■ Problem details ■
Below are records; copy every line in them that holds the word "when".

Entries taken from a collection

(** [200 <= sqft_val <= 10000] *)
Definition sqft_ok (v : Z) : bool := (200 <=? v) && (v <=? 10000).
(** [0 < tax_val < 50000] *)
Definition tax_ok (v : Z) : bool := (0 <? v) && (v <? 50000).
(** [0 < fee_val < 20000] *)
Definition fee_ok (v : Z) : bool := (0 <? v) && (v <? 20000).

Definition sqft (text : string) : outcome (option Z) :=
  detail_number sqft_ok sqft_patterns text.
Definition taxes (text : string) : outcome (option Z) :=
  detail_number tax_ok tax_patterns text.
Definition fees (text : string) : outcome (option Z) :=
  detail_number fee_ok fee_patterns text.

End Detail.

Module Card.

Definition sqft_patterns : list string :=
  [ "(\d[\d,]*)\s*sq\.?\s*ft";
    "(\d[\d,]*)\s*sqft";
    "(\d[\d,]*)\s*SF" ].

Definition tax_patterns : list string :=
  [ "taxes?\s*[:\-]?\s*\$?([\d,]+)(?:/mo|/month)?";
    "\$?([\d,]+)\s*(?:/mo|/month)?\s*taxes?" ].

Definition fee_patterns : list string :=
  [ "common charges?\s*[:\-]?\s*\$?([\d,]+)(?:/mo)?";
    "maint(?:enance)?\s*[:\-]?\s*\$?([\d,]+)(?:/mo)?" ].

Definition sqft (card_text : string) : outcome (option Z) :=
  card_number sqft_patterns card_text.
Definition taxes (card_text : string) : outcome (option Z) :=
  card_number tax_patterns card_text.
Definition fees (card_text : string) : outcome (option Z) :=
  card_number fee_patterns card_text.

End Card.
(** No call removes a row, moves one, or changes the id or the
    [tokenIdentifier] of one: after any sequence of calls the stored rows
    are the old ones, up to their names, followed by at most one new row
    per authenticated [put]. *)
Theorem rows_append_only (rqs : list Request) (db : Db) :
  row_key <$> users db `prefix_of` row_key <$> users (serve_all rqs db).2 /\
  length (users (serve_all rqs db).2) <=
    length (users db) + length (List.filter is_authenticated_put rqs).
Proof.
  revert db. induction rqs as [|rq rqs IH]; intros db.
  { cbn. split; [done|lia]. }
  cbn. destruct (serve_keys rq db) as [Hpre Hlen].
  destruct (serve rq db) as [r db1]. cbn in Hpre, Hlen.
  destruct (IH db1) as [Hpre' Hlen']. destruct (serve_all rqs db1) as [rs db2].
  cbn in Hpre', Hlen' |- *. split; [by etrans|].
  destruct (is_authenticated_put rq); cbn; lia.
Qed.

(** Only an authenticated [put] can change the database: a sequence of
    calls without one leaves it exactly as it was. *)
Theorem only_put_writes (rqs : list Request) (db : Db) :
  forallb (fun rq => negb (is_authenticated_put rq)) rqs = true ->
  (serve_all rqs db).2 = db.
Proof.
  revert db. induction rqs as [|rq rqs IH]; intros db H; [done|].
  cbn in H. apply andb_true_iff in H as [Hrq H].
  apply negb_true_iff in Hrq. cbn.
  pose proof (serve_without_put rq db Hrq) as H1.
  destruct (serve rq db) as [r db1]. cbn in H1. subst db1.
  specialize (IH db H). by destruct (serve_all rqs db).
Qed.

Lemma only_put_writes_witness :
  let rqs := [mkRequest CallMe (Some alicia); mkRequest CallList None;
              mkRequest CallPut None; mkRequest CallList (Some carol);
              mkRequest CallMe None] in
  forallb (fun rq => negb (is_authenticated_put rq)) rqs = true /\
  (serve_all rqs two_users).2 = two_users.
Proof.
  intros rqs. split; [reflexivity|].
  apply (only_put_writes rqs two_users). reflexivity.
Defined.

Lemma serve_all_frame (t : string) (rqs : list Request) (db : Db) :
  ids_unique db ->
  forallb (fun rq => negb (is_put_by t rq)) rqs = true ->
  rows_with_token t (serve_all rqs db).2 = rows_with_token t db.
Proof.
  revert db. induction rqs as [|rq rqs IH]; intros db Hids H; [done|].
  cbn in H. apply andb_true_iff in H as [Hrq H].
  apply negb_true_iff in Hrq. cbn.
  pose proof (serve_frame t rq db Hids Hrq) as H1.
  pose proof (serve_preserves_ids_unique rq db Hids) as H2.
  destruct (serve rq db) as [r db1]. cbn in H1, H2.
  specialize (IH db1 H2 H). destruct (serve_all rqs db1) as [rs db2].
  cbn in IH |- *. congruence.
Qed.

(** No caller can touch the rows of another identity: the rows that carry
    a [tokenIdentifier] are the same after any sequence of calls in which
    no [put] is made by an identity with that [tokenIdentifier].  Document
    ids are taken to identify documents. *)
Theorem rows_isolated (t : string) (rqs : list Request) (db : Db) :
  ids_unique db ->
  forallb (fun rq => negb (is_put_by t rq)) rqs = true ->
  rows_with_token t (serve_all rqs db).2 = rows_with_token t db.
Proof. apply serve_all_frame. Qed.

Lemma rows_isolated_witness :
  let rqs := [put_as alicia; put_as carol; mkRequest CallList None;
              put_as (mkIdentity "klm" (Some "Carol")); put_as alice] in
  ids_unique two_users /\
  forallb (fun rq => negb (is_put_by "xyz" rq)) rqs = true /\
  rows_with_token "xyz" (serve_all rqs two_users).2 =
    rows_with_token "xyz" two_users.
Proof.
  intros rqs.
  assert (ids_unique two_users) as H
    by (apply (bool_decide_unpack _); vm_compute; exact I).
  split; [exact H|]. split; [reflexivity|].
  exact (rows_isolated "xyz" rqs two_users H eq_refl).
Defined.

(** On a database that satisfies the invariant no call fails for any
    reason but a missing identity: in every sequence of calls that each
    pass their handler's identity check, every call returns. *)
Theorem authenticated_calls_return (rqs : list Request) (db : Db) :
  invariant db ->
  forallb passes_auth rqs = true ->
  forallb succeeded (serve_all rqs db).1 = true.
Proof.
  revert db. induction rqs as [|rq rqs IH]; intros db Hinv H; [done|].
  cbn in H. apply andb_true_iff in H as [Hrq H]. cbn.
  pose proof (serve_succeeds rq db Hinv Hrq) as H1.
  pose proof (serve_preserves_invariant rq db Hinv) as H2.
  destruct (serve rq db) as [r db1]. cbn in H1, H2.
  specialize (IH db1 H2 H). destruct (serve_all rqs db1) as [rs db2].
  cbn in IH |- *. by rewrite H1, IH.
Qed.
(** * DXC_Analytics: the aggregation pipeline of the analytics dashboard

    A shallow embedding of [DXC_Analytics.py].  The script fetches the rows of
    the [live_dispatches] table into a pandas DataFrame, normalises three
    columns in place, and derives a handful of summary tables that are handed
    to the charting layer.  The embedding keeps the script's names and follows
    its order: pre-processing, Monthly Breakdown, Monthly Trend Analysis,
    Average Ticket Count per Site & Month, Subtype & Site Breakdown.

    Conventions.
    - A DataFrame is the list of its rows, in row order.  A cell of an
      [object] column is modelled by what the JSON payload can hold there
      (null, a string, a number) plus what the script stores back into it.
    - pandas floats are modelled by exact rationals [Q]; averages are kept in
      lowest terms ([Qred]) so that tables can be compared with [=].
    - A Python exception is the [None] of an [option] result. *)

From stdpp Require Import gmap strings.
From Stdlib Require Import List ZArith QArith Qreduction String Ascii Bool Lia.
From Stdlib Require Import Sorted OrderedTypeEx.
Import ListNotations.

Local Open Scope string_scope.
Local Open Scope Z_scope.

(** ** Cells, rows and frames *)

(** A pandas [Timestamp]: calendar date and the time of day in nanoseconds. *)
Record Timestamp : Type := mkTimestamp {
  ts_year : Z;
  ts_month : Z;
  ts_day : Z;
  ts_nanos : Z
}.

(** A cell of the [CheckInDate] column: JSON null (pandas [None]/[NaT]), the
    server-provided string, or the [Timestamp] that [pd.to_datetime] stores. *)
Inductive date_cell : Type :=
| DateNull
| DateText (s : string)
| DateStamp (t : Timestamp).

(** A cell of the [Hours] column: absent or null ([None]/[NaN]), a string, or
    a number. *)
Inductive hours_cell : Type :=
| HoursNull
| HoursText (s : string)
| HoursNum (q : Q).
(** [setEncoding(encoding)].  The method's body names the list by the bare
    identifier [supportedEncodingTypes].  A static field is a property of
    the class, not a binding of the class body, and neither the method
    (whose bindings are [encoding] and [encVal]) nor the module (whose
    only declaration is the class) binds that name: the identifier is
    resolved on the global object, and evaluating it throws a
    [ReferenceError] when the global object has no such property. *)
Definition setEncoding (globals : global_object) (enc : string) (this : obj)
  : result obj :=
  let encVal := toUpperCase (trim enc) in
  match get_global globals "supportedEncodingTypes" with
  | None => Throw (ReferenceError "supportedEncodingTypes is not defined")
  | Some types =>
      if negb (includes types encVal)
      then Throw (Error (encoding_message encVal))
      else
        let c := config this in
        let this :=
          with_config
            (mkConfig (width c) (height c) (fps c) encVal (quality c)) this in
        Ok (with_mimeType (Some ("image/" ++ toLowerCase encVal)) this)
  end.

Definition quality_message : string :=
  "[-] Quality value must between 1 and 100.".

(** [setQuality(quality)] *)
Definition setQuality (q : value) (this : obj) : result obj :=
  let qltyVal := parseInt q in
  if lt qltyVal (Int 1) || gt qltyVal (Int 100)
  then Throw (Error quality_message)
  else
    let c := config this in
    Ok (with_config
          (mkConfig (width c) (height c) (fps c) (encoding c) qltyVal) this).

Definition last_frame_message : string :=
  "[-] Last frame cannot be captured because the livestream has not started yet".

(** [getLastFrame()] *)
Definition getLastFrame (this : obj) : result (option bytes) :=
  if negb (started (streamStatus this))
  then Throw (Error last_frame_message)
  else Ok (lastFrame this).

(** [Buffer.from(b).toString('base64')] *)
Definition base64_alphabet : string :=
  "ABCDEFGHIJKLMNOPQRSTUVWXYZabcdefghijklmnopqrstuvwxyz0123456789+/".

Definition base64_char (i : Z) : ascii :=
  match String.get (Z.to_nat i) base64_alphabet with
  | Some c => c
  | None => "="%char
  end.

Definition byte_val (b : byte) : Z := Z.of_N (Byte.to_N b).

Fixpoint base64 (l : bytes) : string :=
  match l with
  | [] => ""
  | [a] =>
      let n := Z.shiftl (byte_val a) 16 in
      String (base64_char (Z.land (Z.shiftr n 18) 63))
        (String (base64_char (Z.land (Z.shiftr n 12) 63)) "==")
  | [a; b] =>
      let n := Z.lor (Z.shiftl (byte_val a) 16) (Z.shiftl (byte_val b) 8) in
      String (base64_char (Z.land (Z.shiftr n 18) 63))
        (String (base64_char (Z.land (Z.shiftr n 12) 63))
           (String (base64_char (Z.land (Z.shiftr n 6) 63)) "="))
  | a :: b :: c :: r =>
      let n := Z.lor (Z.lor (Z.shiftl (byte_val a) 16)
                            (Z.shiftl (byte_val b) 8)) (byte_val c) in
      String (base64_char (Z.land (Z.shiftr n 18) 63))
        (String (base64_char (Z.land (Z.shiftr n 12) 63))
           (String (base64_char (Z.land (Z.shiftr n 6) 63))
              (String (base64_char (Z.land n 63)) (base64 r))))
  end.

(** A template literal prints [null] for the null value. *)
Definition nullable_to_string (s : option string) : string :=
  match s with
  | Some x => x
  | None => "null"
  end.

---

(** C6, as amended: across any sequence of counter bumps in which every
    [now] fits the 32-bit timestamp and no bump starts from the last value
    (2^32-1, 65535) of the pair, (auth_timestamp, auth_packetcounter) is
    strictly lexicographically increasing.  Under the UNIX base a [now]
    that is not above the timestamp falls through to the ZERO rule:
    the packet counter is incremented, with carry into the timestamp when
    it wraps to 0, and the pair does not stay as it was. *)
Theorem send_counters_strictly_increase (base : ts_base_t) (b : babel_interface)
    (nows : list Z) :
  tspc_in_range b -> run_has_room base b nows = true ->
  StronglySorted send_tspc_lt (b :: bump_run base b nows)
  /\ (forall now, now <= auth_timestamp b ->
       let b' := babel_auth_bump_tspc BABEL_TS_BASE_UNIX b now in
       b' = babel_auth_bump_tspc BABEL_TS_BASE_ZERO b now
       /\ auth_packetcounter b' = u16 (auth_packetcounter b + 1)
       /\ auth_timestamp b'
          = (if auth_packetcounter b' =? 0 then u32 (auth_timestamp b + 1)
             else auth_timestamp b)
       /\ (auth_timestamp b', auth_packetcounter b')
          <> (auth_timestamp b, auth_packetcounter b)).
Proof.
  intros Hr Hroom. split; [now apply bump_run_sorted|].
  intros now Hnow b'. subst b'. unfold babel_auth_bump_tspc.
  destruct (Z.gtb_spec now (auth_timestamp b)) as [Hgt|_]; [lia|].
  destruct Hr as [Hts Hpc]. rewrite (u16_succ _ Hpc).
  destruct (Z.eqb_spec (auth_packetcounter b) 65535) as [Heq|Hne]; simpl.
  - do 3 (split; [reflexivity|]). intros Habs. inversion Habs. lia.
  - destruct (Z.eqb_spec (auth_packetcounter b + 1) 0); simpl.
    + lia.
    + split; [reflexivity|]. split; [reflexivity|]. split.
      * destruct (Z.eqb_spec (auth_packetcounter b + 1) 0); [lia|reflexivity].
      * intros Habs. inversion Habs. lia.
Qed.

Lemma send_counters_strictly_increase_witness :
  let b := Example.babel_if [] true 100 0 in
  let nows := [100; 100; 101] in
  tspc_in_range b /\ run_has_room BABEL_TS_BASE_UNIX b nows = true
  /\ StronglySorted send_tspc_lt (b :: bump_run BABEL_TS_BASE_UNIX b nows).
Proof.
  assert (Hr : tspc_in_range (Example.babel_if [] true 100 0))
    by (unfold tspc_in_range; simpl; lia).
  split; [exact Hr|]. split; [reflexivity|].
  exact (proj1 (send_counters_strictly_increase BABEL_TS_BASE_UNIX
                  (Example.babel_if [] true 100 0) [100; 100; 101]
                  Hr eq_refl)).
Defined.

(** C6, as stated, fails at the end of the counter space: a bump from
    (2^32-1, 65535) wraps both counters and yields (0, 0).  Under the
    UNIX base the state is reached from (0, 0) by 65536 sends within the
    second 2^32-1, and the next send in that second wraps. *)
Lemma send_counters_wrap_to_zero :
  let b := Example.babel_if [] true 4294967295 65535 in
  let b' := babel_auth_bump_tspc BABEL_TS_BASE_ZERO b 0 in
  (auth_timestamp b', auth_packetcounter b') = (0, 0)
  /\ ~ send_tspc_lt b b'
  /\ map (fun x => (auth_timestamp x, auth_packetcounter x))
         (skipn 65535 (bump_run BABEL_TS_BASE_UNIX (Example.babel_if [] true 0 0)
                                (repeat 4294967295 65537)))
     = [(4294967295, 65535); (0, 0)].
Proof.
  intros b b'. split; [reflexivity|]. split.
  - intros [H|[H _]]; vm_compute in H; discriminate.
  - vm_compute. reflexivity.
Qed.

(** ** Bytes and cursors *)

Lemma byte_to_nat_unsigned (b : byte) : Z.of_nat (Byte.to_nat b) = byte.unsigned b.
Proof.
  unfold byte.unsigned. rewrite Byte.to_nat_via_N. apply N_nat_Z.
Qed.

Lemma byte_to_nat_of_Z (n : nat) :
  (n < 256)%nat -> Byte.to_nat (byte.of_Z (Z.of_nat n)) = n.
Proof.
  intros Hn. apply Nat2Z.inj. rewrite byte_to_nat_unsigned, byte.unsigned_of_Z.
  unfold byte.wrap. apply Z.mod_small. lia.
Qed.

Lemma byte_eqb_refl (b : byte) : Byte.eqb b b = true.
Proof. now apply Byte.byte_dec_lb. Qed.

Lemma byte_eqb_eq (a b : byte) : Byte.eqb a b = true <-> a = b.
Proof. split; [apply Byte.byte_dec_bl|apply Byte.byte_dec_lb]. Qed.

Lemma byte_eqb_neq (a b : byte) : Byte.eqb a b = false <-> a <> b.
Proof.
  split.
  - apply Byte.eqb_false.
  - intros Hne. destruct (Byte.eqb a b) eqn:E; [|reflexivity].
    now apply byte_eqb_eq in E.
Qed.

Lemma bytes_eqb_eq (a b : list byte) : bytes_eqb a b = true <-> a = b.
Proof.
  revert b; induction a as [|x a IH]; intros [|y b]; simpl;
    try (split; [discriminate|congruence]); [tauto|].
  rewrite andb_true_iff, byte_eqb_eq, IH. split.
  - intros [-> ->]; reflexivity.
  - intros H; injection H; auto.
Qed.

---

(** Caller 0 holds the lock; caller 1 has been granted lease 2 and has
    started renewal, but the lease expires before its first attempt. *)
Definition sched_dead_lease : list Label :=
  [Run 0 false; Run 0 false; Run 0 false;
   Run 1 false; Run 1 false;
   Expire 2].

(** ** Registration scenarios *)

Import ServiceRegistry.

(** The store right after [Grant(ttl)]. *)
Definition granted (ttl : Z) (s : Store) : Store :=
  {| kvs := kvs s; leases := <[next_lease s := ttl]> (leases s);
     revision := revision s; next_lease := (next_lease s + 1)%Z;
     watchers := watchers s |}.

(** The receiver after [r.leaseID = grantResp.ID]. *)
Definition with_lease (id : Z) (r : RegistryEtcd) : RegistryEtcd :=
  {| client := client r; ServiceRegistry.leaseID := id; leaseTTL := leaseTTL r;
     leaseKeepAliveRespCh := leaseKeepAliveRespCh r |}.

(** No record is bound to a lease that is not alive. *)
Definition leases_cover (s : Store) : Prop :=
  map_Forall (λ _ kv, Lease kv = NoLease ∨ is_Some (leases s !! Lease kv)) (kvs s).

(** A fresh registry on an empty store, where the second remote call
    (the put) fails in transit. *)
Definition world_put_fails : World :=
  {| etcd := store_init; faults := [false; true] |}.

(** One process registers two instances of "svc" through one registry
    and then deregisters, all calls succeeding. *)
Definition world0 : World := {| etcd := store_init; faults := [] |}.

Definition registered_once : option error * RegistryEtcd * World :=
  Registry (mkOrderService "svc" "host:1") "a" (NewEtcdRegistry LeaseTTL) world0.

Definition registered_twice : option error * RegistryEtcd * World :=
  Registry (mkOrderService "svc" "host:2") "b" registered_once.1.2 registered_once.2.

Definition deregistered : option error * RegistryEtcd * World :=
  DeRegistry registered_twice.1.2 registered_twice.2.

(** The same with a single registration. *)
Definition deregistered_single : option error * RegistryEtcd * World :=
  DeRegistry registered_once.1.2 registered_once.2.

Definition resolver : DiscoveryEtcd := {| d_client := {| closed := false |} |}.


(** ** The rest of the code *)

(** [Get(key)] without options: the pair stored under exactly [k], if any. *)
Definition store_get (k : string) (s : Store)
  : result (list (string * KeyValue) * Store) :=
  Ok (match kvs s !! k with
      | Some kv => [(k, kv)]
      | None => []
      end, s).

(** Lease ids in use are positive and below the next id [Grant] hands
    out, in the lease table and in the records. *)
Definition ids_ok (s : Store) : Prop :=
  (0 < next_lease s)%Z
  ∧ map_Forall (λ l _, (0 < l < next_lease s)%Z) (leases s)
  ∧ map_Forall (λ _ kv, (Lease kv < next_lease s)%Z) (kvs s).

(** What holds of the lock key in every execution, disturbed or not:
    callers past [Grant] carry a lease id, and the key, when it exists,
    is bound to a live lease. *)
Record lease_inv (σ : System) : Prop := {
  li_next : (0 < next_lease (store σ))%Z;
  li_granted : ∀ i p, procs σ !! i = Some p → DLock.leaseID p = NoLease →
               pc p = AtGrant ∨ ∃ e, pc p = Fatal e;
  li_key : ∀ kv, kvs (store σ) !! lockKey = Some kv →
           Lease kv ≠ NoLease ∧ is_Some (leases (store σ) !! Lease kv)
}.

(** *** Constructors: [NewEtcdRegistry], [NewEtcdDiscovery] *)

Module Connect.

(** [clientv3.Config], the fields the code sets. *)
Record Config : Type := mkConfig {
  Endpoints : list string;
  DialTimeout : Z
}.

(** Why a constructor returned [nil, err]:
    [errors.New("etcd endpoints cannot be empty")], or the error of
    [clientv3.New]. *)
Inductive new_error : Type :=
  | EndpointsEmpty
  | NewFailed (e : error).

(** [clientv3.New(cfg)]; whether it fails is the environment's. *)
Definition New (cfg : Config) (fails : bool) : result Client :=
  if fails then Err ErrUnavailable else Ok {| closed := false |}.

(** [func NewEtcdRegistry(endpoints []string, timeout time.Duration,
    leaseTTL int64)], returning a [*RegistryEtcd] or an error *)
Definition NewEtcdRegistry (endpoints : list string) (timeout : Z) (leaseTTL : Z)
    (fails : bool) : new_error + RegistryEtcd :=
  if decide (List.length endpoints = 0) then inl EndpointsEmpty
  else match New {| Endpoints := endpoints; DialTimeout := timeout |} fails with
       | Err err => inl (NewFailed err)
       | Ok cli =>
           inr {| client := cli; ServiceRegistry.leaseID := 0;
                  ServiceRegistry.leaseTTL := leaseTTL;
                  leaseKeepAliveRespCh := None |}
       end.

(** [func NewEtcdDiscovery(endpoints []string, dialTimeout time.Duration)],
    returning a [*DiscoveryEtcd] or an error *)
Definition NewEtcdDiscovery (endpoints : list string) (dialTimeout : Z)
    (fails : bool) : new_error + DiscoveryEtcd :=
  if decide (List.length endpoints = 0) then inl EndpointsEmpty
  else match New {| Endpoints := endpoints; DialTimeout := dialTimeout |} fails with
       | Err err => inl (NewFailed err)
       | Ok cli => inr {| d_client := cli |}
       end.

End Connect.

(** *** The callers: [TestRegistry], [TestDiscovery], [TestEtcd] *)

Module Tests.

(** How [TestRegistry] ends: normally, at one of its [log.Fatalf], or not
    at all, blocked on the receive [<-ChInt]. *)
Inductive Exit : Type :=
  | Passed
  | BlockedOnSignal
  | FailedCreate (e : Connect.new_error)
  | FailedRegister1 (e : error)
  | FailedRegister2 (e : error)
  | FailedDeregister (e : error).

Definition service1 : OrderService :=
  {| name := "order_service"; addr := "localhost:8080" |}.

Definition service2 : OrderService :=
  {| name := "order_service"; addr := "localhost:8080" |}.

■ Output below ■
    [ReferenceError] when the global object has no such property. *)
    the packet counter is incremented, with carry into the timestamp when
    callers past [Grant] carry a lease id, and the key, when it exists,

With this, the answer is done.